An innovative adapter-mounted ball bearing system has transformed the economics of maintaining Sapphire Energy Recovery’s tyre shredding machines. Switching to the Dodge Grip Tight bearing, which features a flinger seal and a built-in mechanism for removing the bearing from the shaft, has completely resolved a recurrent and expensive repair problem.
Sapphire Energy Recovery operates high-throughput shredding machines in four major conurbations throughout the UK, providing a sustainable solution for end of life car and van tyres by processing them into chips. These chips are then used as an alternative to coal in cement manufacture.
After shredding, the tyre chips are graded for size by a classifier with 36 sets of bearings. The classifier shafts’ setscrew style bearings were being damaged, by both the fine metal wires in the tyres, and the water used for cooling. As a result they had a life, typically, of less than 6 months. Changing the classifier bearings could then take anything up to two hours per bearing, depending on the problems encountered and the skill of the operators. Corrosion sometimes meant that the bearings needed to be loosened by heat, for example, and in some cases the whole shaft had to be replaced.
Sapphire is the UK’s leading end of life car and van tyre processor, and its processing centres often operate for 24 hours a day. Addressing the planned and emergency maintenance requirements of these machines became a priority for Sapphire’s Reliability Manager Andy Booth, and he called in the specialist Dodge distributor, Bearing Transmission & Pneumatics, to discuss the problem.
Bearing Transmission & Pneumatics suggested that Sapphire try a type of ball bearing from Baldor’s range called the Dodge Grip Tight. This adapter-style bearing has a mechanical maintenance feature that loosens it by simply turning a nut. The action automatically pulls the bearing off, avoiding any need for forcible removal or expansion heating, eliminating fretting corrosion and preventing shaft damage. The bearings were a little more expensive more than the set screw type that Sapphire had been using, but demonstrations and examples of field experience in the most hostile conditions convinced Andy Booth that the easy off mechanism would make changeovers a predictable operation.
Sapphire purchased some Grip Tight bearings and installed them as and when the previous bearings failed. Although predictable maintenance was Andy Booth’s major requirement, it soon became obvious that the bearings offered a superior life too, as the life period came and went. The Grip Tight’s built-in flinger seal is protecting the bearings in the hostile environment to such as en extent that they are lasting typically twice as long as the previous set screw types. Now, following the use of Grip Tight over a period of some 24 months, and a number of maintenance changeovers, Andy Booth knows that the Grip Tight justifies its reputation: changeovers are predictable and take only 15 minutes maximum following production operator training including the time required to remove and refit machine casings. Moreover, there has been no shaft damage to date.

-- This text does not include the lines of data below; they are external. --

(* ===== verification/RankingSelection.v ===== *)
(** * Top-N selection: what the subscribers of a ranking are sent

    The set of tracks a session has been sent is the fold [view] of the
    callbacks over its earlier set.  For a publisher-subscriber the intended
    set is [personal], the first N tracks that are not its own; for a viewer
    it is [topSet], the first N tracks. *)

From S2P Require Import Prelude PropertyRanking RankingOrder RankingInvariant.

Section RankingSelection.
Context {FullTrackName : Type} `{Countable FullTrackName}.
Context {MoQSession : Type} `{Countable MoQSession}.

#[local] Abbreviation RankedEntry := (RankedEntry FullTrackName MoQSession).
#[local] Abbreviation ranked := (list (RankKey * RankedEntry)).
#[local] Abbreviation ranking :=
  (PropertyRanking (FullTrackName:=FullTrackName) (MoQSession:=MoQSession)).
#[local] Abbreviation group := (TopNGroup (FullTrackName:=FullTrackName) (MoQSession:=MoQSession)).
#[local] Abbreviation event := (Event (FullTrackName:=FullTrackName) (MoQSession:=MoQSession)).
#[local] Abbreviation groups := (gmap Z group).

Implicit Types (st : ranking) (l : ranked) (f : FullTrackName) (s : MoQSession)
  (g : group) (gs : groups) (v : gset FullTrackName).

(** ** What a session has been sent *)

Definition applyEvent s (e : event) v : gset FullTrackName :=
  match e with
  | OnBatchSelected f batch => if bool_decide (s ∈ batch.*1) then {[f]} ∪ v else v
  | OnSelected f s' _ => if bool_decide (s' = s) then {[f]} ∪ v else v
  | OnEvicted f s' => if bool_decide (s' = s) then v ∖ {[f]} else v
  end.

“The aggressive nature of tyre shredding meant that repairing these machines was taking up far too much of our time, and reducing our productivity”, says Andy Booth. “Grip Tight bearings have given us back predictability of maintenance, with the welcome bonus of much longer life,
protecting some of our company’s most crucial assets. Our operational team now has the time to be more proactive, focusing its major efforts on preventive maintenance rather than breakdown maintenance.”
“Our work means that we tend to see a lot of bearing failures, and we’ve come to regard the Dodge Grip Tight as a genuine problem solver”, says Edward Fielding of Bearing Transmission & Pneumatics. “Although the major requirement was to simplify changeover, this bearing also manages to survive much longer in very hostile operating conditions.”
about Sapphire Energy Recovery
Sapphire Energy Recovery provides a sustainable solution to the tyre disposal problem – the inherent energy in the tyres is used to provide heat as part of the cement making process with the tyre’s steel properties absorbed into the cement. The tyres are effectively fully consumed during the energy recovery process and there is no waste. The company was formed by Lafarge Cement UK and Michelin Tyre PLC as a joint venture, to recover and process end-of-life tyres for use as cement kiln fuel. Since its inception in early 2001, the company has grown to become the UK’s leading end of life car and van tyre processor.